Segment Start: Dataset

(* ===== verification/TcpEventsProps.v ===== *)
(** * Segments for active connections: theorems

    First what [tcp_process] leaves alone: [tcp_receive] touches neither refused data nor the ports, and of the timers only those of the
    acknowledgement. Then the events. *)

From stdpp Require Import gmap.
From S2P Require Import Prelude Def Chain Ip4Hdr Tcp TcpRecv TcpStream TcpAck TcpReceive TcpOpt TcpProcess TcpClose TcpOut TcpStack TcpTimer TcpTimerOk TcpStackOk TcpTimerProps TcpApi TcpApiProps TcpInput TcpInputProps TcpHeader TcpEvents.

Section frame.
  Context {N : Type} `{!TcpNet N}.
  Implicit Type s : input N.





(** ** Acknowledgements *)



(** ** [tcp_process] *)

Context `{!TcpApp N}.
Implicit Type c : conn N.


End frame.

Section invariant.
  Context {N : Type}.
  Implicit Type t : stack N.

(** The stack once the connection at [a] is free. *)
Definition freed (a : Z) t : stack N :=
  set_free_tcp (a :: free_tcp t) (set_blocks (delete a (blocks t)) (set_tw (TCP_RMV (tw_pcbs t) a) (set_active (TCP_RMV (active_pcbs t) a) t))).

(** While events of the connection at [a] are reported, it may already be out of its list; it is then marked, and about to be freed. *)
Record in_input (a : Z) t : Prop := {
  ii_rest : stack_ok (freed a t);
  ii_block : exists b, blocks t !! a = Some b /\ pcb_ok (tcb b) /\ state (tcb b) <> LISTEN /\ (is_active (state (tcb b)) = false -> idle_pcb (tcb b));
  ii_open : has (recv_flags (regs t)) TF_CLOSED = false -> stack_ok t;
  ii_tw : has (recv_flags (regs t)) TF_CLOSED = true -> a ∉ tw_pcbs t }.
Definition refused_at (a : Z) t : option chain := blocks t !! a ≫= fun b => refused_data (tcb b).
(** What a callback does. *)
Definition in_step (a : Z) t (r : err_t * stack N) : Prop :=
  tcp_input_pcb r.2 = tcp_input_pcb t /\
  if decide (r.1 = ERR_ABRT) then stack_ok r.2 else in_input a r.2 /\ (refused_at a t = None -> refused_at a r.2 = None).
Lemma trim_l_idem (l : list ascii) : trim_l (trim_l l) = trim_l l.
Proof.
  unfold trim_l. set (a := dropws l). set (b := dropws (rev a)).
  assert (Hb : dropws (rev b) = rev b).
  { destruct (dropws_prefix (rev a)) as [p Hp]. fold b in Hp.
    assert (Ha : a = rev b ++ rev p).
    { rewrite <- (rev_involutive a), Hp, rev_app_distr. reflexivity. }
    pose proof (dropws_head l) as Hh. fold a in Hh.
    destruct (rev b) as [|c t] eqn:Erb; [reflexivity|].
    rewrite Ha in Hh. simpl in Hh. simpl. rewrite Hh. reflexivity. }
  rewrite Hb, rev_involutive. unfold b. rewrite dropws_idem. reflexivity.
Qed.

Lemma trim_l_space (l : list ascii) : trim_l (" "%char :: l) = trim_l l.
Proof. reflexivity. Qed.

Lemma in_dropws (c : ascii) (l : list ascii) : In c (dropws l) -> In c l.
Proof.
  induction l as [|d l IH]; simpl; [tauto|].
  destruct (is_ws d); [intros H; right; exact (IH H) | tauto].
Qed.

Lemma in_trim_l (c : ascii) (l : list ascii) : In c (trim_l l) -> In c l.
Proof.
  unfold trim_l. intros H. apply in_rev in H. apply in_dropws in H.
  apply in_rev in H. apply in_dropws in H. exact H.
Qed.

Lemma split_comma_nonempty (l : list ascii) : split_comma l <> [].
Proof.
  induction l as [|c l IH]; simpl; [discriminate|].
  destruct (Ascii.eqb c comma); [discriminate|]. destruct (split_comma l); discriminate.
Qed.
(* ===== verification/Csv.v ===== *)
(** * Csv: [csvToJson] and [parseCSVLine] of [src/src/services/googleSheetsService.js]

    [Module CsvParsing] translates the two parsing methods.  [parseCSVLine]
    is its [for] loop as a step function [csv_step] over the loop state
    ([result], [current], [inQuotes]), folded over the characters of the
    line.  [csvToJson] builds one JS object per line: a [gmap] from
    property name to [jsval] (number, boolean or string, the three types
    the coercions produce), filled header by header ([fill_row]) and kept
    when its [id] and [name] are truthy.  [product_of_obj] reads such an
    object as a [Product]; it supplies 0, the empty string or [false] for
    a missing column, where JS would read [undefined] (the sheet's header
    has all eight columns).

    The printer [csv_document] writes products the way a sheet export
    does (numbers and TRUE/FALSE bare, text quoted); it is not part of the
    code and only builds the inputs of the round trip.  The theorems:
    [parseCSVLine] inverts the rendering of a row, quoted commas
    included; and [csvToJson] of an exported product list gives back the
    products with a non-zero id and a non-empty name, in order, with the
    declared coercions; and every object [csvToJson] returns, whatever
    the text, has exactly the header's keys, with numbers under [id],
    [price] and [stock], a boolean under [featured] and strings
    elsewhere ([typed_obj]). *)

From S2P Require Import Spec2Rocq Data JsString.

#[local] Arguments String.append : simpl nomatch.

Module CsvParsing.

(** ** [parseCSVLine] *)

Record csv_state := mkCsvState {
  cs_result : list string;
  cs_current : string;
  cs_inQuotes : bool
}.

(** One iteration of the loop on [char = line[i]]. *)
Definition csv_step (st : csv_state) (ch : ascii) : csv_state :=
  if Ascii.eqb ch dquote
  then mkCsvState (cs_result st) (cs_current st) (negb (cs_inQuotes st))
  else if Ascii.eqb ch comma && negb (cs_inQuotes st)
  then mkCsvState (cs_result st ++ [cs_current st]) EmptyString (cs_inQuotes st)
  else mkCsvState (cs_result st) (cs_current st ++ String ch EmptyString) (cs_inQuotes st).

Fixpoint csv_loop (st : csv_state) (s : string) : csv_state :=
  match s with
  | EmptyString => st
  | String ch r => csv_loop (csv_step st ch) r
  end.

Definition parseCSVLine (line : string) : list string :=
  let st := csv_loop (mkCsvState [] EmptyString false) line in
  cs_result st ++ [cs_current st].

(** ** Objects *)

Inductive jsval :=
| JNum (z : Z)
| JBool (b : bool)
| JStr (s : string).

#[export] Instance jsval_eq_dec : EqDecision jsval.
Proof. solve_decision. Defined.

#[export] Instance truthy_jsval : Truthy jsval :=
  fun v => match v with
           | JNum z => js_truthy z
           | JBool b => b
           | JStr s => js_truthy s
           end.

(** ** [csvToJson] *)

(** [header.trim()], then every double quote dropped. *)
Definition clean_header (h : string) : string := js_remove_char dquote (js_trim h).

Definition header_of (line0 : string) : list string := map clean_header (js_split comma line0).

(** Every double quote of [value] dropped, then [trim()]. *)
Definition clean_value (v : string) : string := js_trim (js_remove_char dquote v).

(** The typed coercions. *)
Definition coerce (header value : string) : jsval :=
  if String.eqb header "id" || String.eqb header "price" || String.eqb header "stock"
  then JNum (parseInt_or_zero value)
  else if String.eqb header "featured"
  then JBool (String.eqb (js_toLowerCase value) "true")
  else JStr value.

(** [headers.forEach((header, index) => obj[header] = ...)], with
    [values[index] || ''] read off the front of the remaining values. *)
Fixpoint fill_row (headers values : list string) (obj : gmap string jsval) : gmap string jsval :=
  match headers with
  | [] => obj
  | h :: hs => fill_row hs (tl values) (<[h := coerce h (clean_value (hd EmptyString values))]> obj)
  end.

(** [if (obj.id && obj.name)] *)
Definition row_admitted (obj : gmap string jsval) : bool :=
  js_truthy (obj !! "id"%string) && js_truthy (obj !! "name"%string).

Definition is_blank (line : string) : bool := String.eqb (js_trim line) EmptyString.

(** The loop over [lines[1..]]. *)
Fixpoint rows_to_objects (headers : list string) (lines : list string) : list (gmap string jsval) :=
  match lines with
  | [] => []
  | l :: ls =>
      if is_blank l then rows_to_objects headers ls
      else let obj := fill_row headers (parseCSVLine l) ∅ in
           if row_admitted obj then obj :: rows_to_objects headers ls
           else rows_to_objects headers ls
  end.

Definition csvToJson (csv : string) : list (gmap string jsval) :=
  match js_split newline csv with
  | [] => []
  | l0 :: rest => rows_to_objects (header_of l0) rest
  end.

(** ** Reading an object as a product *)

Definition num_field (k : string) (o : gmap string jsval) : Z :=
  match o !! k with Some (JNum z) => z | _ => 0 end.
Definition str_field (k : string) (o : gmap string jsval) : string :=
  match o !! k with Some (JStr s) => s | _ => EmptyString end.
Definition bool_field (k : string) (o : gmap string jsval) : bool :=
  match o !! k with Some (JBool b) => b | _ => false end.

Segment End: Dataset
Segment Start: Dataset

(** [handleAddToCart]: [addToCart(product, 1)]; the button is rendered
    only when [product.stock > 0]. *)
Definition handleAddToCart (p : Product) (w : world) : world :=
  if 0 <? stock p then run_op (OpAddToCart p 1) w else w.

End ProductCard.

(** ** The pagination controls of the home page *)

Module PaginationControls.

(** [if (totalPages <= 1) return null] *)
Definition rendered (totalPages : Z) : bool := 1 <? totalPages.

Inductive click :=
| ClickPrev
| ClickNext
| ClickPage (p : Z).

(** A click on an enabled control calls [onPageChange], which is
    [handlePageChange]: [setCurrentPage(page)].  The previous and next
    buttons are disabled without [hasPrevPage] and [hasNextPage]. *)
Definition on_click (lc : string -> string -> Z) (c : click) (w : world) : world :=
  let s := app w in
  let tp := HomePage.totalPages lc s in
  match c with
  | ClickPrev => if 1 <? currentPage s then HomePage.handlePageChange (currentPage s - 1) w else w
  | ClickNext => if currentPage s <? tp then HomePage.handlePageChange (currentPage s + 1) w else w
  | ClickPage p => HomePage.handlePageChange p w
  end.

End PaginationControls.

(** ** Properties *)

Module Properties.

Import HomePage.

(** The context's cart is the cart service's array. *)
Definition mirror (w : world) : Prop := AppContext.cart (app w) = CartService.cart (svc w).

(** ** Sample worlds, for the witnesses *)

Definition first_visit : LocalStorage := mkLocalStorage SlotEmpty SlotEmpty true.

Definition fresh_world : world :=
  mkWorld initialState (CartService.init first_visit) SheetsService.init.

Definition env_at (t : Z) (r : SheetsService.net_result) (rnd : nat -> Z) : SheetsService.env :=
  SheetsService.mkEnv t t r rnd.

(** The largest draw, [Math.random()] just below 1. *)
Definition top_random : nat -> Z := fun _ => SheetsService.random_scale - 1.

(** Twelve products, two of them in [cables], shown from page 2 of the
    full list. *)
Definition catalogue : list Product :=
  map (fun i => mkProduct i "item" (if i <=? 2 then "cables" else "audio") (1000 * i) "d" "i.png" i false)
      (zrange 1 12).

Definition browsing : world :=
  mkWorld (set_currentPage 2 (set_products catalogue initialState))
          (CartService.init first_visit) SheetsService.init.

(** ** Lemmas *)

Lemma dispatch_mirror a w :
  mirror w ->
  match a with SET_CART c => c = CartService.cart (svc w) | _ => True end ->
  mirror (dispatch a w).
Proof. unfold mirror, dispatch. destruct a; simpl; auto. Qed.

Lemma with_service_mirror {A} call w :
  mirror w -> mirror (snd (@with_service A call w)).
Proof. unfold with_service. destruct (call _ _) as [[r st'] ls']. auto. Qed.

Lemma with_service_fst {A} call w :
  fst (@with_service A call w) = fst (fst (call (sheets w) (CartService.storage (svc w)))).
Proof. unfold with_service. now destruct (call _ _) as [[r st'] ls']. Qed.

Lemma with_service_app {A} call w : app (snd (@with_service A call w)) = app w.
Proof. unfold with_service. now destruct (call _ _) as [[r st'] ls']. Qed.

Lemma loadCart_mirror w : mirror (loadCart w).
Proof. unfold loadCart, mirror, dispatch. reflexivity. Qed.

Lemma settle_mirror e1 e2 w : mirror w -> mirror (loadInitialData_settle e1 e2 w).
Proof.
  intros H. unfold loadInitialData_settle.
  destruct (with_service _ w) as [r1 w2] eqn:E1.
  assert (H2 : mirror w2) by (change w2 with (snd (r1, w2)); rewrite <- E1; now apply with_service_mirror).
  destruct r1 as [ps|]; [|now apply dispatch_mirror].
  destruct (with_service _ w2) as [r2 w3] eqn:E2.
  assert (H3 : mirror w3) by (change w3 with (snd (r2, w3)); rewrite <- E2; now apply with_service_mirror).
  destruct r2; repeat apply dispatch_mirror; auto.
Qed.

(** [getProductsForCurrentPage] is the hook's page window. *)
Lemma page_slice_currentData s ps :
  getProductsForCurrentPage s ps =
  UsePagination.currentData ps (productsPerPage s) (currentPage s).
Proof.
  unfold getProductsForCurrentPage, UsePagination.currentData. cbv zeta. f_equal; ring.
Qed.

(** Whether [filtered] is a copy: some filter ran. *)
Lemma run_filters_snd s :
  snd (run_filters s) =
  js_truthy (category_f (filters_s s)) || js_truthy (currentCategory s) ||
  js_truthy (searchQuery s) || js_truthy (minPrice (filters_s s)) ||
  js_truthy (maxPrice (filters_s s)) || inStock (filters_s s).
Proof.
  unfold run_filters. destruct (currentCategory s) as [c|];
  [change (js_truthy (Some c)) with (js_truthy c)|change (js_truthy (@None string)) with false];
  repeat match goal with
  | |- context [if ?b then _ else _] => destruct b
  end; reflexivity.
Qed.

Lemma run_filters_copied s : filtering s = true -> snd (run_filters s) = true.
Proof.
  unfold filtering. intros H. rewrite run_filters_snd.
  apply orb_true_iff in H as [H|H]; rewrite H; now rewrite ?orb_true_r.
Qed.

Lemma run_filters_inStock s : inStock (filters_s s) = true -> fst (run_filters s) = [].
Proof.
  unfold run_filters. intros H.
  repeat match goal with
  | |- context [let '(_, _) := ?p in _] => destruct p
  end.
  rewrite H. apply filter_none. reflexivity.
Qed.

Segment End: Dataset

• **What you are asked to do**
Scan the records above for the lines holding "Definition fresh_world : world" and "SheetsService.mkEnv t t r rnd.". Transcribe those two and every line between them word for word, and no others.

• **Reply**
Definition fresh_world : world :=
  mkWorld initialState (CartService.init first_visit) SheetsService.init.

Definition env_at (t : Z) (r : SheetsService.net_result) (rnd : nat -> Z) : SheetsService.env :=
  SheetsService.mkEnv t t r rnd.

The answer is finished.